As with many retailers, harsh winter conditions affected store traffic and sales. In warmer climes, customer traffic improved, boding well for the future, particularly as Sally managed to post a 1% increase in same-store sales overall.

According to industry watcher Lucintel, the global beauty market will hit $265 billion by 2017, growing at a compounded annual rate of 3.4%. The personal care products market is expected to reach $630 billion by 2017.

Sally, then, is experiencing growth below what the industry is achieving. Sales in 2013 were similarly anemic at 2.8%, considering that the year before it posted a revenue gain of nearly 8%. The company is also falling further behind rivals like L'Oreal, which saw a near-7% sales gain last year, and Revlon, which was up by a like amount.

ULTA Salon, the biggest beauty retailer in the U.S., has been tearing up the market, experiencing better than 14% revenue growth and 10% profit expansion in the first quarter. Those numbers were up 20% and 17%, respectively, for full-year 2013.

Still, Sally's performance has been better than peers such as Coty, which experienced flat sales in 2013, and Avon Products, where revenue is now well below where it was even five years ago.

Among Sally's problems was the late February data breach that affected some 25,000 credit card account holders. The incident forced the company to take a $1.1 million pre-tax charge in the second quarter. The risk, of course, is not the initial outlay but, as Target has shown, the expenses that build up over time. Analysts estimate the big-box retailer's much larger data breach in late 2013 will cost it more than $1 billion when all is said and done.

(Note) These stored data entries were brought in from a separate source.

(* ===== verification/Update.v ===== *)
(** * Software update messages: [data/src/update.rs]

    Versions, their order, their textual form and its parser; the messages
    that announce and carry an update. *)

From Stdlib Require Import Ascii String.
From S2P Require Import Prelude Serde PostcardRef.

(** ** Strings

    A [&str] is a list of characters.  All the patterns the parser looks for
    are ASCII, so that the bytes of the UTF-8 form can be taken one by one. *)

Definition str : Type := list ascii.
Definition lit (s : string) : str := list_ascii_of_string s.

#[export] Instance ascii_eq_dec : EqDecision ascii := ascii_dec.

(** [s.starts_with(pat)]. *)
Fixpoint starts_with (pat s : str) : bool :=
  match pat, s with
  | [], _ => true
  | p :: pat, c :: s => bool_decide (p = c) && starts_with pat s
  | _ :: _, [] => false
  end.

(** [s.split_once(pat)]: around the first occurrence. *)
Fixpoint split_once (s pat : str) : option (str * str) :=
  if starts_with pat s then Some ([], drop (length pat) s)
  else match s with
       | [] => None
       | c :: s => '(l, r) ← split_once s pat; Some (c :: l, r)
       end.

(** [char::to_digit(10)]. *)
Definition to_digit (c : ascii) : option Z :=
  let n := Z.of_nat (nat_of_ascii c) in
  if decide (48 <= n <= 57) then Some (n - 48) else None.

Record ParseIntError := Build_ParseIntError {}.

(** The digits of a [u8], most significant first; an overflow is an error. *)
Fixpoint parse_digits (acc : Z) (s : str) : result ParseIntError Z :=
  match s with
  | [] => Ok acc
  | c :: s =>
      d ← ok_or (to_digit c) Build_ParseIntError;
      let acc := acc * 10 + d in
      if decide (acc < 256) then parse_digits acc s else Err Build_ParseIntError
  end.

(** [s.parse::<u8>()]: an optional plus sign and at least one digit. *)
Definition parse_u8 (s : str) : result ParseIntError Z :=
  match s with
  | [] => Err Build_ParseIntError
  | c :: s' =>
      if decide (c = "+"%char) then
        match s' with [] => Err Build_ParseIntError | _ => parse_digits 0 s' end
      else parse_digits 0 s
  end.

Definition digit (n : Z) : ascii := ascii_of_nat (Z.to_nat (48 + n)).

(** [Display] for [u8]: the decimal form without leading zeros. *)
Definition fmt_u8 (n : Z) : str :=
  if decide (n < 10) then [digit n]
  else if decide (n < 100) then [digit (n / 10); digit (n mod 10)]
  else [digit (n / 100); digit (n / 10 mod 10); digit (n mod 10)].

(** ** Versions *)

Inductive PreRelease :=
  | Alpha (ident : Z)
  | Beta (ident : Z).

#[export] Instance PreRelease_eq_dec : EqDecision PreRelease.
Proof. solve_decision. Defined.

(** [Ordering::then]. *)
Definition ordering_then (a b : comparison) : comparison :=
  match a with Eq => b | _ => a end.

Module PreRelease.

(** [Ord::cmp]; [Less], [Equal] and [Greater] are [Lt], [Eq] and [Gt]. *)
Definition cmp (self other : PreRelease) : comparison :=
  match self, other with
  | Alpha self_ident, Alpha other_ident => self_ident ?= other_ident
  | Alpha _, Beta _ => Lt
  | Beta _, Alpha _ => Gt
  | Beta self_ident, Beta other_ident => self_ident ?= other_ident
  end.

(** [PartialOrd::partial_cmp]. *)
Definition partial_cmp (self other : PreRelease) : option comparison :=
  Some (cmp self other).

End PreRelease.

Record Version := {
  major : Z;
  minor : Z;
  patch : Z;
  pre : option PreRelease;
}.

#[export] Instance Version_eq_dec : EqDecision Version.
Proof. solve_decision. Defined.

Record ParseVersionErr := Build_ParseVersionErr {}.

Module Version.

(** [Display::fmt]: what is written to the formatter. *)
Definition fmt (self : Version) : str :=
  fmt_u8 (major self) ++ lit "." ++ fmt_u8 (minor self) ++ lit "." ++ fmt_u8 (patch self) ++
  match pre self with
  | Some (Alpha ident) => lit "-alpha." ++ fmt_u8 ident
  | Some (Beta ident) => lit "-beta." ++ fmt_u8 ident
  | None => []
  end.

(** [FromStr::from_str]. *)
Definition from_str (s : str) : result ParseVersionErr Version :=
  '(l, r) ← ok_or (split_once s (lit ".")) Build_ParseVersionErr;
  major ← map_err (fun _ => Build_ParseVersionErr) (parse_u8 l);
  '(l, r) ← ok_or (split_once r (lit ".")) Build_ParseVersionErr;
  minor ← map_err (fun _ => Build_ParseVersionErr) (parse_u8 l);
  let r := match split_once r (lit "+") with
           | Some (l, _) => l
           | None => r
           end in
  let '(l, r) := match split_once r (lit "-") with
                 | Some (l, r) => (l, r)
                 | None => (r, lit "")
                 end in
  patch ← map_err (fun _ => Build_ParseVersionErr) (parse_u8 l);
  pre ← match split_once r (lit "alpha.") with
        | Some (_, r) =>
            ident ← map_err (fun _ => Build_ParseVersionErr) (parse_u8 r);
            mret (Some (Alpha ident))
        | None =>
            match split_once r (lit "beta.") with
            | Some (_, r) =>
                ident ← map_err (fun _ => Build_ParseVersionErr) (parse_u8 r);
                mret (Some (Beta ident))
            | None => mret None
            end
        end;
  mret {| major := major; minor := minor; patch := patch; pre := pre |}.

(** [Ord::cmp]. *)
Definition cmp (self other : Version) : comparison :=
  ordering_then
    (ordering_then
       (ordering_then (major self ?= major other) (minor self ?= minor other))
       (patch self ?= patch other))
    match pre self, pre other with
    | None, None => Eq
    | None, Some _ => Gt
    | Some _, None => Lt
    | Some self_pre, Some other_pre => PreRelease.cmp self_pre other_pre
    end.

(** [PartialOrd::partial_cmp], and the [>] and [<] it gives. *)
Definition partial_cmp (self other : Version) : option comparison :=
  Some (cmp self other).
Definition gt (self other : Version) : bool :=
  bool_decide (partial_cmp self other = Some Gt).
Definition lt (self other : Version) : bool :=
  bool_decide (partial_cmp self other = Some Lt).

End Version.

(** ** Update messages *)

(** [UpdateKey([u8; 16])]. *)
Record UpdateKey := { key_bytes : list Z }.

Record PrepareForUpdate := {
  version : Version;
  server_ports : Z;
  update_key : UpdateKey;
  update_byte_len : Z;
  signed : bool;
}.

(** [Update<N>]: the contents of the vector, at most [N] bytes. *)
Record Update := {
  byte_offset : Z;
  update_bytes : list Z;
}.

Definition UPDATE_BYTES_OVERHEAD : Z := 4 + 1.

Section serialisation.

Context {F : SerdeFormat}.

#[export] Instance PreRelease_serialize : Serialize PreRelease := fun p =>
  match p with
  | Alpha ident => serialize_variant 0 (serialize_u8 ident)
  | Beta ident => serialize_variant 1 (serialize_u8 ident)
  end.
#[export] Instance PreRelease_deserialize : Deserialize PreRelease :=
  variant ← deserialize_variant;
  match variant with
  | 0 => ident ← deserialize_u8; mret (Alpha ident)
  | 1 => ident ← deserialize_u8; mret (Beta ident)
  | _ => reader_fail de_error_custom
  end.

#[export] Instance Version_serialize : Serialize Version := fun v =>
  serialize_struct 4 (fun s =>
    s ← serialize_u8 (major v) s;
    s ← serialize_u8 (minor v) s;
    s ← serialize_u8 (patch v) s;
    serialize_option serialize (pre v) s).
#[export] Instance Version_deserialize : Deserialize Version :=
  deserialize_struct 4 (
    major ← deserialize_u8;
    minor ← deserialize_u8;
    patch ← deserialize_u8;
    pre ← deserialize_option deserialize;
    mret {| major := major; minor := minor; patch := patch; pre := pre |}
    : reader Version).

#[export] Instance UpdateKey_serialize : Serialize UpdateKey := fun k =>
  serialize_struct 1 (serialize_array (key_bytes k)).
#[export] Instance UpdateKey_deserialize : Deserialize UpdateKey :=
  deserialize_struct 1 (
    bs ← deserialize_array 16; mret {| key_bytes := bs |} : reader UpdateKey).

#[export] Instance PrepareForUpdate_serialize : Serialize PrepareForUpdate := fun p =>
  serialize_struct 5 (fun s =>
    s ← serialize (version p) s;
    s ← serialize_u8 (server_ports p) s;
    s ← serialize (update_key p) s;
    s ← serialize_u32 (update_byte_len p) s;
    serialize_bool (signed p) s).
#[export] Instance PrepareForUpdate_deserialize : Deserialize PrepareForUpdate :=
  deserialize_struct 5 (
    version ← deserialize;
    server_ports ← deserialize_u8;
    update_key ← deserialize;
    update_byte_len ← deserialize_u32;
    signed ← deserialize_bool;
    mret {| version := version; server_ports := server_ports; update_key := update_key;
            update_byte_len := update_byte_len; signed := signed |}
    : reader PrepareForUpdate).

#[export] Instance Update_serialize : Serialize Update := fun u =>
  serialize_struct 2 (fun s =>
    s ← serialize_u32 (byte_offset u) s;
    serialize_slice (update_bytes u) s).
(** The [N] of the type is the capacity of the vector read. *)
Definition Update_deserialize (N : nat) : reader Update :=
  deserialize_struct 2 (
    byte_offset ← deserialize_u32;
    bytes ← deserialize_vec N;
    mret {| byte_offset := byte_offset; update_bytes := bytes |} : reader Update).

End serialisation.

(** ** Splitting and numbers *)

Lemma starts_with_not_head p pat c s : p <> c -> starts_with (p :: pat) (c :: s) = false.
Proof. intros Hp. cbn. by rewrite bool_decide_eq_false_2. Qed.

Lemma starts_with_self pat s : starts_with pat (pat ++ s) = true.
Proof.
  induction pat as [|p pat IH]; [by destruct s|]. cbn.
  by rewrite bool_decide_eq_true_2, IH.
Qed.

(** A prefix without the first character of the pattern is skipped. *)
Lemma split_once_skip p pat l s :
  hd_error pat = Some p -> Forall (fun c => p <> c) l ->
  split_once (l ++ s) pat =
  match split_once s pat with
  | Some (a, b) => Some (l ++ a, b)
  | None => None
  end.
Proof.
  intros Hpat. destruct pat as [|? pat]; [done|]. injection Hpat as ->.
  induction 1 as [|c l Hc Hl IH].
  - cbn [app]. by destruct (split_once s (p :: pat)) as [[a b]|].
  - cbn [app split_once]. rewrite starts_with_not_head, IH by done.
    by destruct (split_once s (p :: pat)) as [[a b]|].
Qed.

Lemma split_once_none p pat l :
  hd_error pat = Some p -> Forall (fun c => p <> c) l -> split_once l pat = None.
Proof.
  intros Hpat Hl. rewrite <- (app_nil_r l), (split_once_skip p) by done.
  by destruct pat.
Qed.

Lemma split_once_here pat s : pat <> [] -> split_once (pat ++ s) pat = Some ([], s).
Proof.
  intros Hpat. pose proof (starts_with_self pat s) as Hs.
  pose proof (drop_app_length pat s) as Hd.
  destruct (pat ++ s); cbn [split_once]; by rewrite Hs, Hd.
Qed.

(** The facts about the decimal form of a byte, checked one by one. *)
Definition fmt_u8_check (n : Z) : bool :=
  bool_decide (forallb (fun c => bool_decide (is_Some (to_digit c))) (fmt_u8 n) = true) &&
  match parse_u8 (fmt_u8 n) with Ok m => m =? n | Err _ => false end.

Lemma fmt_u8_checked n : uint 8 n -> fmt_u8_check n = true.
Proof.
  intros Hn. assert (forallb fmt_u8_check (seqZ 0 256) = true) as Hall by by vm_compute.
  rewrite forallb_forall in Hall. apply Hall, list_elem_of_In, elem_of_seqZ. exact Hn.
Qed.

Lemma parse_fmt_u8 n : uint 8 n -> parse_u8 (fmt_u8 n) = Ok n.
Proof.
  intros Hn. pose proof (fmt_u8_checked n Hn) as Hc.
  apply andb_true_iff in Hc as [_ Hp]. destruct (parse_u8 (fmt_u8 n)) as [m|]; [|done].
  apply Z.eqb_eq in Hp. by subst.
Qed.

(** Only digits occur in it. *)
Lemma fmt_u8_avoids p n :
  uint 8 n -> to_digit p = None -> Forall (fun c => p <> c) (fmt_u8 n).
Proof.
  intros Hn Hp. pose proof (fmt_u8_checked n Hn) as Hc.
  apply andb_true_iff in Hc as [Hd _]. apply bool_decide_eq_true in Hd.
  rewrite forallb_forall in Hd. apply Forall_forall. intros c Hin ->.
  apply list_elem_of_In, Hd, bool_decide_eq_true in Hin.
  rewrite Hp in Hin. by destruct Hin.
Qed.

(** ** Versions *)

Definition pre_typed (p : PreRelease) : Prop :=
  match p with Alpha i | Beta i => uint 8 i end.
Definition version_typed (v : Version) : Prop :=
  uint 8 (major v) /\ uint 8 (minor v) /\ uint 8 (patch v) /\
  (forall p, pre v = Some p -> pre_typed p).

(** What [from_str] reads of a pre-release designator. *)
Definition parse_pre (r : str) : result ParseVersionErr (option PreRelease) :=
  match split_once r (lit "alpha.") with
  | Some (_, r) =>
      ident ← map_err (fun _ => Build_ParseVersionErr) (parse_u8 r);
      mret (Some (Alpha ident))
  | None =>
      match split_once r (lit "beta.") with
      | Some (_, r) =>
          ident ← map_err (fun _ => Build_ParseVersionErr) (parse_u8 r);
          mret (Some (Beta ident))
      | None => mret None
      end
  end.

Definition designator (p : option PreRelease) : str :=
  match p with
  | Some (Alpha ident) => lit "alpha." ++ fmt_u8 ident
  | Some (Beta ident) => lit "beta." ++ fmt_u8 ident
  | None => []
  end.

Lemma parse_pre_designator p :
  (forall q, p = Some q -> pre_typed q) -> parse_pre (designator p) = Ok p.
Proof.
  intros Hp. destruct p as [[i|i]|]; [specialize (Hp _ eq_refl)..|done]; cbn in Hp.
  - unfold parse_pre, designator.
    rewrite split_once_here, parse_fmt_u8 by done.
    done.
  - unfold parse_pre. cbn [designator].
    assert (split_once (lit "beta." ++ fmt_u8 i) (lit "alpha.") = None) as ->.
    { cbn. by rewrite (split_once_none "a"%char) by (done || by apply fmt_u8_avoids). }
    rewrite split_once_here, parse_fmt_u8 by done.
    done.
Qed.

Lemma designator_no_plus p :
  pre_typed p -> Forall (fun ch => "+"%char <> ch) (designator (Some p)).
Proof.
  intros Hp. destruct p as [i|i]; cbn [designator]; apply Forall_app;
    (split; [by repeat constructor|by apply fmt_u8_avoids]).
Qed.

Target also saw top executives pushed out after its security mishap, including its CEO earlier this month. While Sally Beauty characterized its CEO change as mere succession planning -- Winterhalter is staying on as CEO till 2015 and then as executive chairman till 2018 -- the announcement's arrival so soon after the data breach indicates the incident was on everyone's mind. Target witnessed lower sales and profit in the aftermath of its security breakdown as a result of having lost consumer confidence; we'll see how much a similar occurrence affects the beauty queen.

Considering the terseness and suddenness that accompanied the division executive's exit, it may mean the issue hit closer to home, or that there's worse in store. Companies don't like to surprise markets with sudden changes like this, and now Christian Brickman, who was just appointed president and COO to take over for Winterhalter, will have to wear Anderson's cap as well.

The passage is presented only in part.